-- Opening Marker --

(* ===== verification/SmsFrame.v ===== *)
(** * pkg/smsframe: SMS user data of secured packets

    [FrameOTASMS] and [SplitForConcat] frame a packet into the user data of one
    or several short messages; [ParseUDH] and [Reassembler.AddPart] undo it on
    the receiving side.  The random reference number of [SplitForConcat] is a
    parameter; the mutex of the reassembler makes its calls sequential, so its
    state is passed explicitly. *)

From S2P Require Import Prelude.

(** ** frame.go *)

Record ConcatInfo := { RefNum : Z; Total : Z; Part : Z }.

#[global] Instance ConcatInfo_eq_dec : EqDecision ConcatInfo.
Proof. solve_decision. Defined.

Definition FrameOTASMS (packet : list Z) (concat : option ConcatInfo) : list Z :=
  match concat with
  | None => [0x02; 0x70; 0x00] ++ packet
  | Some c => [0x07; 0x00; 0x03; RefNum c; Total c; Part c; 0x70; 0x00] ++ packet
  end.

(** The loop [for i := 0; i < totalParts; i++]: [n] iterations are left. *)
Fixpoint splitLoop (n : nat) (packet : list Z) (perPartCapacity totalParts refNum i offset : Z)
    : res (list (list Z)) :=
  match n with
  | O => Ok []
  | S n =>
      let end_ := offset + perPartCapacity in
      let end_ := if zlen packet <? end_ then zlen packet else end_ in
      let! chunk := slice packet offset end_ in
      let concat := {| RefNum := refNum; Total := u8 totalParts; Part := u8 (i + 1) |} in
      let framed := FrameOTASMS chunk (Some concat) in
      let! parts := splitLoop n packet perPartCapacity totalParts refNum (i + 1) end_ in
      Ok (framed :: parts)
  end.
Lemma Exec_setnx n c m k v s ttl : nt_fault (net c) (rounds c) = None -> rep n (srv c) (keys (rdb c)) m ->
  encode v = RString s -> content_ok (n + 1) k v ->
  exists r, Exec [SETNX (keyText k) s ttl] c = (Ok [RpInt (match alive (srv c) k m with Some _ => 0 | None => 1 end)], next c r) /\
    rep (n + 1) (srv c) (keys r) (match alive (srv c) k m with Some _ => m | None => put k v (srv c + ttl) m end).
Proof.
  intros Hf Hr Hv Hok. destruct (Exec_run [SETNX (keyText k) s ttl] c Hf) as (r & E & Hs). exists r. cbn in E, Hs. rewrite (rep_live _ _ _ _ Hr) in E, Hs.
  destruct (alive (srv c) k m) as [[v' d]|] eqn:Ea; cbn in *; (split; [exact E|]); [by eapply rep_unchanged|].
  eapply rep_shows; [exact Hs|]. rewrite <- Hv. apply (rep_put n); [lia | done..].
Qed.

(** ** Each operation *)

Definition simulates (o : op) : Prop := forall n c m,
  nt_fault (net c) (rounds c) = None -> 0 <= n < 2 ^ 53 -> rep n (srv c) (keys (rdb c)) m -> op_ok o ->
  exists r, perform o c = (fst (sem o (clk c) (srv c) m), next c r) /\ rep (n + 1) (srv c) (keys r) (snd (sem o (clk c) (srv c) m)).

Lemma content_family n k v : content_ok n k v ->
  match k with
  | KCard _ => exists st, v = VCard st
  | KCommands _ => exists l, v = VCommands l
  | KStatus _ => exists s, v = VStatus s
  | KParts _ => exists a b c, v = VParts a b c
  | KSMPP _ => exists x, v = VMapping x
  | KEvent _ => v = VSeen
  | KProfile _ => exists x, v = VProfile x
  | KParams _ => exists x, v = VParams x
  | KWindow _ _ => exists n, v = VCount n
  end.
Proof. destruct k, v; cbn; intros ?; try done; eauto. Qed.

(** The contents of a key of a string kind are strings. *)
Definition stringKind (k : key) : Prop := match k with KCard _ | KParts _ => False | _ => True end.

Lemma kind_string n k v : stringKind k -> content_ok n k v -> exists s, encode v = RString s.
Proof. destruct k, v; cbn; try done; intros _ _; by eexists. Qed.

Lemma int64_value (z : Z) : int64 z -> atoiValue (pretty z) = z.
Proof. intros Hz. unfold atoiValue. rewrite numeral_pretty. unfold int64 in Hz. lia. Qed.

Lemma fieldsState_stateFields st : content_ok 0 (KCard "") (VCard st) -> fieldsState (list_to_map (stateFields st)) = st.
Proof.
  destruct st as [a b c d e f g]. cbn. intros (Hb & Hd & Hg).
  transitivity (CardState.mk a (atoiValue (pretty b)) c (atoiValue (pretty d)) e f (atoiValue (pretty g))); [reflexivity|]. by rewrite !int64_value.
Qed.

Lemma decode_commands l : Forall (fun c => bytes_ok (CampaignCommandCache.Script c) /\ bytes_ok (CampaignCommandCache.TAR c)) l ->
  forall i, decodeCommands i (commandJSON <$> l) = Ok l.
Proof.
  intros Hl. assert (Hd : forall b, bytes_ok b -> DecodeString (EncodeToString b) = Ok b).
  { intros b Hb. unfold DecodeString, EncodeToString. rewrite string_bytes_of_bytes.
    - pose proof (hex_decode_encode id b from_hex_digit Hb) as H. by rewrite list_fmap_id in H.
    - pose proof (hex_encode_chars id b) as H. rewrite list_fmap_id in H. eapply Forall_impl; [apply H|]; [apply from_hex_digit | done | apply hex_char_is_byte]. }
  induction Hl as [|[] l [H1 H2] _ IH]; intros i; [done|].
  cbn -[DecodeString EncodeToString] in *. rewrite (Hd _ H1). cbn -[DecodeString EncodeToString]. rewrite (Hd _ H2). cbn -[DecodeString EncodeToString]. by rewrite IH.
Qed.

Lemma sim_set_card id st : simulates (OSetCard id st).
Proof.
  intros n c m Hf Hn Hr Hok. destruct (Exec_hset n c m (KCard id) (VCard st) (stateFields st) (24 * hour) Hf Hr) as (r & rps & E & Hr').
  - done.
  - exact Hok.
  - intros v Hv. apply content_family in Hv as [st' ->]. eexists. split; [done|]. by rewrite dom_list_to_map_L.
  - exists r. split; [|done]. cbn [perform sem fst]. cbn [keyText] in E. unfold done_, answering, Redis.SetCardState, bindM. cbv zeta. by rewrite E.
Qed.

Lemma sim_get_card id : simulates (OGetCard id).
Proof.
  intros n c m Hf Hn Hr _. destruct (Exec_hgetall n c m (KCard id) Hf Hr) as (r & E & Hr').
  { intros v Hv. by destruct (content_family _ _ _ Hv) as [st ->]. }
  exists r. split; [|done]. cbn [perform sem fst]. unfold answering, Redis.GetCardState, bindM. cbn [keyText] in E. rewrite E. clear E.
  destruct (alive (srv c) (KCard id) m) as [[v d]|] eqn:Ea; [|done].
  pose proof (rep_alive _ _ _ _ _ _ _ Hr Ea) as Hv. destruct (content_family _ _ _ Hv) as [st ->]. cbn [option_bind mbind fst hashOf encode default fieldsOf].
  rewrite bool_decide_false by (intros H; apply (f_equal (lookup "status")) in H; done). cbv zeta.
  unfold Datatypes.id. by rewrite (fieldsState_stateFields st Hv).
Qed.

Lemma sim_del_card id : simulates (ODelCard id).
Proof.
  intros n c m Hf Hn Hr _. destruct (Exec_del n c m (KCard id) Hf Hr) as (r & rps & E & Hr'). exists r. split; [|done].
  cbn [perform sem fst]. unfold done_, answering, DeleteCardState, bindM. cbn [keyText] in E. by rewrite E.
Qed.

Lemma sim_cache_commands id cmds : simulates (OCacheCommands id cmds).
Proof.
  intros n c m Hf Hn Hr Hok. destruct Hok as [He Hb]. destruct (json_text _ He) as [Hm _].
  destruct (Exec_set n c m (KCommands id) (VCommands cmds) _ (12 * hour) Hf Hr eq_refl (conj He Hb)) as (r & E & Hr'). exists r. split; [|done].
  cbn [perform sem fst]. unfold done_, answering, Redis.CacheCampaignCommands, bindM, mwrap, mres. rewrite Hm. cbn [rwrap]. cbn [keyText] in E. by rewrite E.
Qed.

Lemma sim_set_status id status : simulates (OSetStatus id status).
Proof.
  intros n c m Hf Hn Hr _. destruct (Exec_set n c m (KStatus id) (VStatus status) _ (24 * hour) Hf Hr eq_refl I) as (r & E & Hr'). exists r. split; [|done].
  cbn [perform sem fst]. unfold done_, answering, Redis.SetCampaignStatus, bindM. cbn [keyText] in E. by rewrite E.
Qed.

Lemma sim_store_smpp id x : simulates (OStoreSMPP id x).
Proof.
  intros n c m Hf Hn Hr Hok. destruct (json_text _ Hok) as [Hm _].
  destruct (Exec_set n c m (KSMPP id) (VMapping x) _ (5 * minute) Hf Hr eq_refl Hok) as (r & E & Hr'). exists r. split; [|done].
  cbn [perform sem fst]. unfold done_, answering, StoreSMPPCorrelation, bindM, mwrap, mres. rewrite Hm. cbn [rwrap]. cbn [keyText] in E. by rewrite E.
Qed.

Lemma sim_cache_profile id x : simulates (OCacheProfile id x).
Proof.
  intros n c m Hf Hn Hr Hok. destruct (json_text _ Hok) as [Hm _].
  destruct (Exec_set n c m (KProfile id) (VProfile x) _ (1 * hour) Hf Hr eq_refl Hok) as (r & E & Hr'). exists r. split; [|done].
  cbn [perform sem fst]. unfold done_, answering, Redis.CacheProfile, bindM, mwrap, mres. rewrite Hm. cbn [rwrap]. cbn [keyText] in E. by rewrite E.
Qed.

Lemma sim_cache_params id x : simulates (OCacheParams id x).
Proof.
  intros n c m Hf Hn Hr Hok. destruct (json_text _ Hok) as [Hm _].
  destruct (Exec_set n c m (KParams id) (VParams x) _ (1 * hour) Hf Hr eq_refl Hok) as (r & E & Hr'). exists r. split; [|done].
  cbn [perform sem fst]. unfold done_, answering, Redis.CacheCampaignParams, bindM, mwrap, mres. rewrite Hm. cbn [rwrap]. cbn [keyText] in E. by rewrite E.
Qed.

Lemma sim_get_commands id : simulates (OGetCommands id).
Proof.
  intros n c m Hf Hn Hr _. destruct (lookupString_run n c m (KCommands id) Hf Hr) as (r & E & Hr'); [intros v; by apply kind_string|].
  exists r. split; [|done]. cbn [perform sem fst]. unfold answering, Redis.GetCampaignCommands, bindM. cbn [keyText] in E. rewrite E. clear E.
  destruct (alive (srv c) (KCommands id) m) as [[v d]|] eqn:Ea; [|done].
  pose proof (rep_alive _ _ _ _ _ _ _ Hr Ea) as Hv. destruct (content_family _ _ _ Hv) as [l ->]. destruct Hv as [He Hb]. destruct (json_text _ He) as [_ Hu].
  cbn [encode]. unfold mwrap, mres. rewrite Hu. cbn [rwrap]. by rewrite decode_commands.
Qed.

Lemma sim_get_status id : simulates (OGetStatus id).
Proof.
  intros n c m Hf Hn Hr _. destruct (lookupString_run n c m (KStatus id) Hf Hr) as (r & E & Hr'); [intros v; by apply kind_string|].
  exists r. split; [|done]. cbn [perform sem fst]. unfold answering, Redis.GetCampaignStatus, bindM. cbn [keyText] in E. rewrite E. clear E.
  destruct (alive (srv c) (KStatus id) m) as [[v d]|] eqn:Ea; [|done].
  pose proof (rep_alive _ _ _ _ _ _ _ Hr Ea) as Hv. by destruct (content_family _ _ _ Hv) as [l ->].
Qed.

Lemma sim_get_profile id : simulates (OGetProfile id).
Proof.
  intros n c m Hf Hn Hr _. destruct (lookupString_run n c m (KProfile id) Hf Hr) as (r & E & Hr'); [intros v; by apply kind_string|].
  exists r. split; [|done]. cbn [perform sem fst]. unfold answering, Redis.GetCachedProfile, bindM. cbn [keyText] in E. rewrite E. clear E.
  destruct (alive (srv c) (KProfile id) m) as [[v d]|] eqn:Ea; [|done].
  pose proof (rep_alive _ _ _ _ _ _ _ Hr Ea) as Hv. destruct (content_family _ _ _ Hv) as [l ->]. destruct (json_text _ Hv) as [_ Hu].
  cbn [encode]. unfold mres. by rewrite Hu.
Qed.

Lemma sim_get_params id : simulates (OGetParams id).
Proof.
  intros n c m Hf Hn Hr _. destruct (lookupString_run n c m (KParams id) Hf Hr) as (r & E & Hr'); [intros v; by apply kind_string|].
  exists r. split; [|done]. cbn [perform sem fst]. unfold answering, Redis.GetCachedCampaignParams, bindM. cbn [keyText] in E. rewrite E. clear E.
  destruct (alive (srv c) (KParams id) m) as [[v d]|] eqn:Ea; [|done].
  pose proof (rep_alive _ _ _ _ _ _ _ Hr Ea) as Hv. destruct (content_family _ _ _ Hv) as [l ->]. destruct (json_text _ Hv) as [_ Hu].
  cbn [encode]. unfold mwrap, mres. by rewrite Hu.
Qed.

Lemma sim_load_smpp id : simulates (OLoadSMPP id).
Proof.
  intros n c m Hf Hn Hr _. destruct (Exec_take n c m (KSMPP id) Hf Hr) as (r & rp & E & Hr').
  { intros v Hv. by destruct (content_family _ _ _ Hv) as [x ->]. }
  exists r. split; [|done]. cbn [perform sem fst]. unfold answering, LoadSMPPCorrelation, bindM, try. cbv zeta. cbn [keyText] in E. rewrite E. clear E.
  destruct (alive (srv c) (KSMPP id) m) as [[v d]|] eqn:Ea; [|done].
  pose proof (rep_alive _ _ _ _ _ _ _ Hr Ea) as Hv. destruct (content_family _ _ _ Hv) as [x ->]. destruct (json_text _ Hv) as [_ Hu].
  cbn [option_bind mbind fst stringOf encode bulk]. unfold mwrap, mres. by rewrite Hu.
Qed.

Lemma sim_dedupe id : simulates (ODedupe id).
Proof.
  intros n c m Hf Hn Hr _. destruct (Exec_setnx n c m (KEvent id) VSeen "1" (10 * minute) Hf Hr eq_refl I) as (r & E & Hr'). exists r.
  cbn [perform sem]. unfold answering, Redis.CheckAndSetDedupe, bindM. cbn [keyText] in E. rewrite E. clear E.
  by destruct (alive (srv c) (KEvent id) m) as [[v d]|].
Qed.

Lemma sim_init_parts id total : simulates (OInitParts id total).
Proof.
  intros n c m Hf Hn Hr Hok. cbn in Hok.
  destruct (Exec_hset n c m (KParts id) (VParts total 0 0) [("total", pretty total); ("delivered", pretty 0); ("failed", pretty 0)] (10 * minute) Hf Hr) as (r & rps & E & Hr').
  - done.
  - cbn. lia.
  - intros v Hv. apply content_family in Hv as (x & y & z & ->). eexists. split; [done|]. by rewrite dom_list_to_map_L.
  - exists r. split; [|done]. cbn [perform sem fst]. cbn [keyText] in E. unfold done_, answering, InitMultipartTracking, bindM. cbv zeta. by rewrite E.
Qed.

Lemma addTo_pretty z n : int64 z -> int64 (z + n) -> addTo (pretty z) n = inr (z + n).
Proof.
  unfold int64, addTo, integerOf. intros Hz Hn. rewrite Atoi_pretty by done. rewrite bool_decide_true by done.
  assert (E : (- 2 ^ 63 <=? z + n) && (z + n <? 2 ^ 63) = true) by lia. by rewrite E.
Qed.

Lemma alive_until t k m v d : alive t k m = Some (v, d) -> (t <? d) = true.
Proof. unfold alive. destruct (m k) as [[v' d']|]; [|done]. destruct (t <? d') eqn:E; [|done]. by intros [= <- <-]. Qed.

-- Closing Marker --

• WHAT YOU ARE ASKED TO DO:
Copy out, word for word, the part of the entries above that begins at the line with "Lemma content_family n" and ends at the line with "Lemma int64_value (z", including both.

• REPLY TO THE EXERCISE:
Lemma content_family n k v : content_ok n k v ->
  match k with
  | KCard _ => exists st, v = VCard st
  | KCommands _ => exists l, v = VCommands l
  | KStatus _ => exists s, v = VStatus s
  | KParts _ => exists a b c, v = VParts a b c
  | KSMPP _ => exists x, v = VMapping x
  | KEvent _ => v = VSeen
  | KProfile _ => exists x, v = VProfile x
  | KParams _ => exists x, v = VParams x
  | KWindow _ _ => exists n, v = VCount n
  end.
Proof. destruct k, v; cbn; intros ?; try done; eauto. Qed.

(** The contents of a key of a string kind are strings. *)
Definition stringKind (k : key) : Prop := match k with KCard _ | KParts _ => False | _ => True end.

Lemma kind_string n k v : stringKind k -> content_ok n k v -> exists s, encode v = RString s.
Proof. destruct k, v; cbn; try done; intros _ _; by eexists. Qed.

Lemma int64_value (z : Z) : int64 z -> atoiValue (pretty z) = z.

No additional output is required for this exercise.